▸ Data:
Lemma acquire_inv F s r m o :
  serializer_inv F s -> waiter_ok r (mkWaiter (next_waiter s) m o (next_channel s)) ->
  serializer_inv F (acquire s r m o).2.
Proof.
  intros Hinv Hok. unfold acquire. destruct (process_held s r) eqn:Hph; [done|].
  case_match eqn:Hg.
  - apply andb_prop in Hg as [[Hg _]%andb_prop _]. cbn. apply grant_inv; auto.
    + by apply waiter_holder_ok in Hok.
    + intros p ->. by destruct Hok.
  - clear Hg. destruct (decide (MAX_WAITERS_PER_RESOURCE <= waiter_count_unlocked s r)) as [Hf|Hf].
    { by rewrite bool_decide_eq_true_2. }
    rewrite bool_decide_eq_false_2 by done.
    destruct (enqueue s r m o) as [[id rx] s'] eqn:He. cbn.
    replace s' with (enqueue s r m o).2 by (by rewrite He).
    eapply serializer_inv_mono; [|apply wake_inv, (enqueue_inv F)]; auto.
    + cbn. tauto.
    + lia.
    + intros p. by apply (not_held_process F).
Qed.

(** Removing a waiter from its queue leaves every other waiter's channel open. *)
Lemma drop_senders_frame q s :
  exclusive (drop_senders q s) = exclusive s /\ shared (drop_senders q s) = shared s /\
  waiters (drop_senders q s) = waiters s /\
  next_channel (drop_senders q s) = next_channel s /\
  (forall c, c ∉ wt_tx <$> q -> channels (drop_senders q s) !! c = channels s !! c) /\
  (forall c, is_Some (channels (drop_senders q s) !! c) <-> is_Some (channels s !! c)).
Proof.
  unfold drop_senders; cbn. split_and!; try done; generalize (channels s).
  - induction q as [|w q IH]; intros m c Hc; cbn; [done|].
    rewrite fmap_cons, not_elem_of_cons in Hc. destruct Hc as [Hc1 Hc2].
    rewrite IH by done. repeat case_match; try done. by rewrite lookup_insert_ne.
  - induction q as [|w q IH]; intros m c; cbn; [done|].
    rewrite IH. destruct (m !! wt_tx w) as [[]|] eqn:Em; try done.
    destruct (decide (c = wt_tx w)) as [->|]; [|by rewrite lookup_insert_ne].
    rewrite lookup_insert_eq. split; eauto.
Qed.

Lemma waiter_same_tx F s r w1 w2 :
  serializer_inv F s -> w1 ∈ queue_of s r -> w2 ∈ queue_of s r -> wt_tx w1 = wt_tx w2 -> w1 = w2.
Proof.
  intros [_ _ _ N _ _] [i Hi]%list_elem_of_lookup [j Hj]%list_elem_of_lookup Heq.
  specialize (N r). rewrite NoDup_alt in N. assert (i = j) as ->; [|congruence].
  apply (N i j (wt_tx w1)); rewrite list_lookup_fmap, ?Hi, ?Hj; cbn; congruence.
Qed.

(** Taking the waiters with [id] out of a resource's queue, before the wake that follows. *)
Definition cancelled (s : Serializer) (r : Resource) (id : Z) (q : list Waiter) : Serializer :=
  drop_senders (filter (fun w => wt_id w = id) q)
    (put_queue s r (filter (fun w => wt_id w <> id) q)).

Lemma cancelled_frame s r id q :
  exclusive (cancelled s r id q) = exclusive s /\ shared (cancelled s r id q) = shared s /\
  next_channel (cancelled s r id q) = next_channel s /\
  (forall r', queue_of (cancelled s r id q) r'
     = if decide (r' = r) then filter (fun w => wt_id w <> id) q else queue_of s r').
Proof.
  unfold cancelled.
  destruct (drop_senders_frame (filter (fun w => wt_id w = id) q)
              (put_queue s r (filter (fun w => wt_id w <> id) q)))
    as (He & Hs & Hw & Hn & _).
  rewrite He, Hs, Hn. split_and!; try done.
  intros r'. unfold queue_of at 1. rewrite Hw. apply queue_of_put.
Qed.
---
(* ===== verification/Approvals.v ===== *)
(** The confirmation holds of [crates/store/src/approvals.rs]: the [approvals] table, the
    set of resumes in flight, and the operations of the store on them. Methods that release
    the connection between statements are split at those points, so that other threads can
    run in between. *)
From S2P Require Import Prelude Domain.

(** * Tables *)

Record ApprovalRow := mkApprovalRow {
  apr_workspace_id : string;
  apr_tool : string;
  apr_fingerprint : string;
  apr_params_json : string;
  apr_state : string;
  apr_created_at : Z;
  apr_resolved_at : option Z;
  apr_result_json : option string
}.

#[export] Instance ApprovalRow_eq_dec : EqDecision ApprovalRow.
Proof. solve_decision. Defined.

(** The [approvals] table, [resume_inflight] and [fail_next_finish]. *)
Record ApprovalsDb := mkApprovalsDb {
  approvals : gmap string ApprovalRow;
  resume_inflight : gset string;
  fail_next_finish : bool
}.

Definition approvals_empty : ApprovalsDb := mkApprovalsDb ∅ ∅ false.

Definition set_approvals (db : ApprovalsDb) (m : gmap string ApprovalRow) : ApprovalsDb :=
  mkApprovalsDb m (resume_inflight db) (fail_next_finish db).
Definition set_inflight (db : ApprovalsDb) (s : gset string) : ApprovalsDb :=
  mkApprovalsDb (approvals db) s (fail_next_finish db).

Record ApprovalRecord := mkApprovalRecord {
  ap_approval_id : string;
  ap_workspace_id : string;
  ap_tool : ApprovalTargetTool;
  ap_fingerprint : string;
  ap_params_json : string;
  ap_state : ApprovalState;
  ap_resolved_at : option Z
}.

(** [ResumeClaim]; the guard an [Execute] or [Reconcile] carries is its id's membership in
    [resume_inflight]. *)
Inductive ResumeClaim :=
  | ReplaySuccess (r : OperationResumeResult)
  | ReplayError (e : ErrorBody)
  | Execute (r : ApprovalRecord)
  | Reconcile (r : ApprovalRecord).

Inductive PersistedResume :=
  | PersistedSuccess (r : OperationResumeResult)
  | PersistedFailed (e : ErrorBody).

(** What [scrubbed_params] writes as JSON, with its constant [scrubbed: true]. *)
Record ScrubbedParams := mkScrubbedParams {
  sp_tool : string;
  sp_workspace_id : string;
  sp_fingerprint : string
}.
---
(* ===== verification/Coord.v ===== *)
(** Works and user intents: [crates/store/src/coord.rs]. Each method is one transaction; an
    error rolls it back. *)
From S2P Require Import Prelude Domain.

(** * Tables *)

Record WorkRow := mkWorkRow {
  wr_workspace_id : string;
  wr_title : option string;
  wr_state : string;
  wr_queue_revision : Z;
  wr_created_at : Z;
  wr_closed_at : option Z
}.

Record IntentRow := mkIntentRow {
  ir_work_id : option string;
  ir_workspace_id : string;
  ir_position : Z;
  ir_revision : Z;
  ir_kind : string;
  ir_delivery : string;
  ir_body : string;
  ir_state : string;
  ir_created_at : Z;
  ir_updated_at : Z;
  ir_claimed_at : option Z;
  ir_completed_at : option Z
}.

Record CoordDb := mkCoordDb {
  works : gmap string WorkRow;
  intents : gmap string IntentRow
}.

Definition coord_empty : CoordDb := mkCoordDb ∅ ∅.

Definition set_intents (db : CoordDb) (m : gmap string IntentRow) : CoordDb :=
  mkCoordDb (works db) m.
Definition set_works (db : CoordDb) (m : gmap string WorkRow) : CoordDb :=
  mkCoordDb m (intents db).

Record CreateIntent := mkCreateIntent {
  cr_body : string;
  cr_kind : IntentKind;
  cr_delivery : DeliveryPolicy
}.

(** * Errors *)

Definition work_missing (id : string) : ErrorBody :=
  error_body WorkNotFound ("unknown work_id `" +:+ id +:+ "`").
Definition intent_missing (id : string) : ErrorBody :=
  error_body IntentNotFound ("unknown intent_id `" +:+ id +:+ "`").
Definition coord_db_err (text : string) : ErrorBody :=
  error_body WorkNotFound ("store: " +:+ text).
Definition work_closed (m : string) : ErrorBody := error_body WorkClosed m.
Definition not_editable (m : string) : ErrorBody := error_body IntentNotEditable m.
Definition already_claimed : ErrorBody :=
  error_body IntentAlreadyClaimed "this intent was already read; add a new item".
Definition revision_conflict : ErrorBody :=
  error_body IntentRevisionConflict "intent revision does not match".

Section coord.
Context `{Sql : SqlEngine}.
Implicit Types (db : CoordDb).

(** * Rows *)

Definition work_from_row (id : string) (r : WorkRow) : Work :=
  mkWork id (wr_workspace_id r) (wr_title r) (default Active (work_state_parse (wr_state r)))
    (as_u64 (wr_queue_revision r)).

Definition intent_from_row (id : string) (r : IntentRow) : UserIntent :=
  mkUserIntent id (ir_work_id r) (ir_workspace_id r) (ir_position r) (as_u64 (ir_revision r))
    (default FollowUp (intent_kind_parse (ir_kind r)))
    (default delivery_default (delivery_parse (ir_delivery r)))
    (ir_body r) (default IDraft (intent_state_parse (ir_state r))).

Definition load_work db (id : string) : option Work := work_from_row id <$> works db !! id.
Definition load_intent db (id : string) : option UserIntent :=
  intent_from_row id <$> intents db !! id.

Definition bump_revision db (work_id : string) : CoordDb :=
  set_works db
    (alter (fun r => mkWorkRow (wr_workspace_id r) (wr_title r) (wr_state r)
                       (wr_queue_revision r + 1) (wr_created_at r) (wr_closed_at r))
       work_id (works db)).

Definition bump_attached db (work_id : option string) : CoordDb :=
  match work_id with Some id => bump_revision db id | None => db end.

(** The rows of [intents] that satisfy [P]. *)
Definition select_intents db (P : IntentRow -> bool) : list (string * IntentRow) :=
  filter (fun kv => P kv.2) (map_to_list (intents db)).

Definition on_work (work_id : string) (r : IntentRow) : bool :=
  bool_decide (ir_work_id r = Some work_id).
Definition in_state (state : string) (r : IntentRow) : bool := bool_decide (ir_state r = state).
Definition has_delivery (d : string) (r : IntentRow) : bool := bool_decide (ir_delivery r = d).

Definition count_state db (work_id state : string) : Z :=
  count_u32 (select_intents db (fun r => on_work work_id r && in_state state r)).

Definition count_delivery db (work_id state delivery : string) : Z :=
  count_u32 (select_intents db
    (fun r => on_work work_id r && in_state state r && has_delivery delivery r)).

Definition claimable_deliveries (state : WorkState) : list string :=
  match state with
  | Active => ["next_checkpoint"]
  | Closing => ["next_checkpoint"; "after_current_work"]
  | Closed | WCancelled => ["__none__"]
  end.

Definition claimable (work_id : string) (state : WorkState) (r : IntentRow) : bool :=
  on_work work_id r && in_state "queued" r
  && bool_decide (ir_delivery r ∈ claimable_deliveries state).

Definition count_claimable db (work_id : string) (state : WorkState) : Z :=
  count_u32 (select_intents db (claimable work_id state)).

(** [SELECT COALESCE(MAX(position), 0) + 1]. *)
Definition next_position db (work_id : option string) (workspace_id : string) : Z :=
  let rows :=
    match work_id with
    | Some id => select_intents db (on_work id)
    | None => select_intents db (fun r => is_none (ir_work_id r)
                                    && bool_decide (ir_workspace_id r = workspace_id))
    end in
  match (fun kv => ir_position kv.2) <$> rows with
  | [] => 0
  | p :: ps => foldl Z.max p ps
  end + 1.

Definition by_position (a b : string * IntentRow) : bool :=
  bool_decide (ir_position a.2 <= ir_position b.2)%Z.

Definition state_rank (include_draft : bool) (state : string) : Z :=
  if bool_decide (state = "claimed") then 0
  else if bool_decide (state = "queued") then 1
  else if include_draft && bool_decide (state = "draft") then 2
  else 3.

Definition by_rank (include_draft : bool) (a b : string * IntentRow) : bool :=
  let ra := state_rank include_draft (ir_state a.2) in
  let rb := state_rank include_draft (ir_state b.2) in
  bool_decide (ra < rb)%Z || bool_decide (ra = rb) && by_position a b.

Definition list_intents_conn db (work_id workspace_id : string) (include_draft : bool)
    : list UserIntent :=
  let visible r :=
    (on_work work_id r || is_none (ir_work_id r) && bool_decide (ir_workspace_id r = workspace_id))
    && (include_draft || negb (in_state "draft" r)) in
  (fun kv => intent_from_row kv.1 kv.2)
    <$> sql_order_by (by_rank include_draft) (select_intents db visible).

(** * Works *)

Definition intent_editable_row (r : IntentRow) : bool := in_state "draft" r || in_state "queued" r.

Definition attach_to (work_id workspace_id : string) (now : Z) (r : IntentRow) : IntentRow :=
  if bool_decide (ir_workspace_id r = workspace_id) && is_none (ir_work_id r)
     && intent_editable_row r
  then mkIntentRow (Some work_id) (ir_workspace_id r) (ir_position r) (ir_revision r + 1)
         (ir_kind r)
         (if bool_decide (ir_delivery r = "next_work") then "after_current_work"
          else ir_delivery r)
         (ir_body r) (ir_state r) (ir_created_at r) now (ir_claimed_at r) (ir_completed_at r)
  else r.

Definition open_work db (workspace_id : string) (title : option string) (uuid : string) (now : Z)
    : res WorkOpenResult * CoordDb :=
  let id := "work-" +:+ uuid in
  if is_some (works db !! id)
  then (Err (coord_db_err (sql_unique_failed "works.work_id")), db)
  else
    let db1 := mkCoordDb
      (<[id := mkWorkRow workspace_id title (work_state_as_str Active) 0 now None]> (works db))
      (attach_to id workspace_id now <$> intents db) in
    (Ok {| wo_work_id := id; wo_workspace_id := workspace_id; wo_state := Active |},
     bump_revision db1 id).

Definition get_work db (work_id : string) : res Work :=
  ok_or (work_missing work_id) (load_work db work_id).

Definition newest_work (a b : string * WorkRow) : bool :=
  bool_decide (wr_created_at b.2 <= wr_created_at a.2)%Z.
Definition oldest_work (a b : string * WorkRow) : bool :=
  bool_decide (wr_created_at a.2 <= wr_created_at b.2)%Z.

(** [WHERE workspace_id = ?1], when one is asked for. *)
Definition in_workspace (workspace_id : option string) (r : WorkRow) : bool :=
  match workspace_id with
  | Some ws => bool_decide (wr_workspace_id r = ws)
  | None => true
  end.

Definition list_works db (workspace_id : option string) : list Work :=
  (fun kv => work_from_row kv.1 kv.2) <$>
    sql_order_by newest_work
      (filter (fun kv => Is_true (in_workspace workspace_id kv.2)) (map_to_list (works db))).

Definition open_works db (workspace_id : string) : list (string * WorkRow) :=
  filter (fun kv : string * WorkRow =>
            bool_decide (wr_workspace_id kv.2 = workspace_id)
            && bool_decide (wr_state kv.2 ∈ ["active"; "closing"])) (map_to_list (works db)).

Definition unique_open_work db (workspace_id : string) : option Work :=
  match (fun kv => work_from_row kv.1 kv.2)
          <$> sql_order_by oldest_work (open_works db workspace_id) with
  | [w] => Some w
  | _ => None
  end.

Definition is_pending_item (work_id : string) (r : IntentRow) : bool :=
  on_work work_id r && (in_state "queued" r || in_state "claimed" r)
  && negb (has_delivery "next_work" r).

▸ What needs to be done:
All lines in the listing above between the line with "ir_body : string;" and the line with "mkCoordDb (works db) m.", inclusive, should be set down exactly, and no line outside that range.

▸ Response area:
  ir_body : string;
  ir_state : string;
  ir_created_at : Z;
  ir_updated_at : Z;
  ir_claimed_at : option Z;
  ir_completed_at : option Z
}.

Record CoordDb := mkCoordDb {
  works : gmap string WorkRow;
  intents : gmap string IntentRow
}.

Definition coord_empty : CoordDb := mkCoordDb ∅ ∅.

Definition set_intents (db : CoordDb) (m : gmap string IntentRow) : CoordDb :=
  mkCoordDb (works db) m.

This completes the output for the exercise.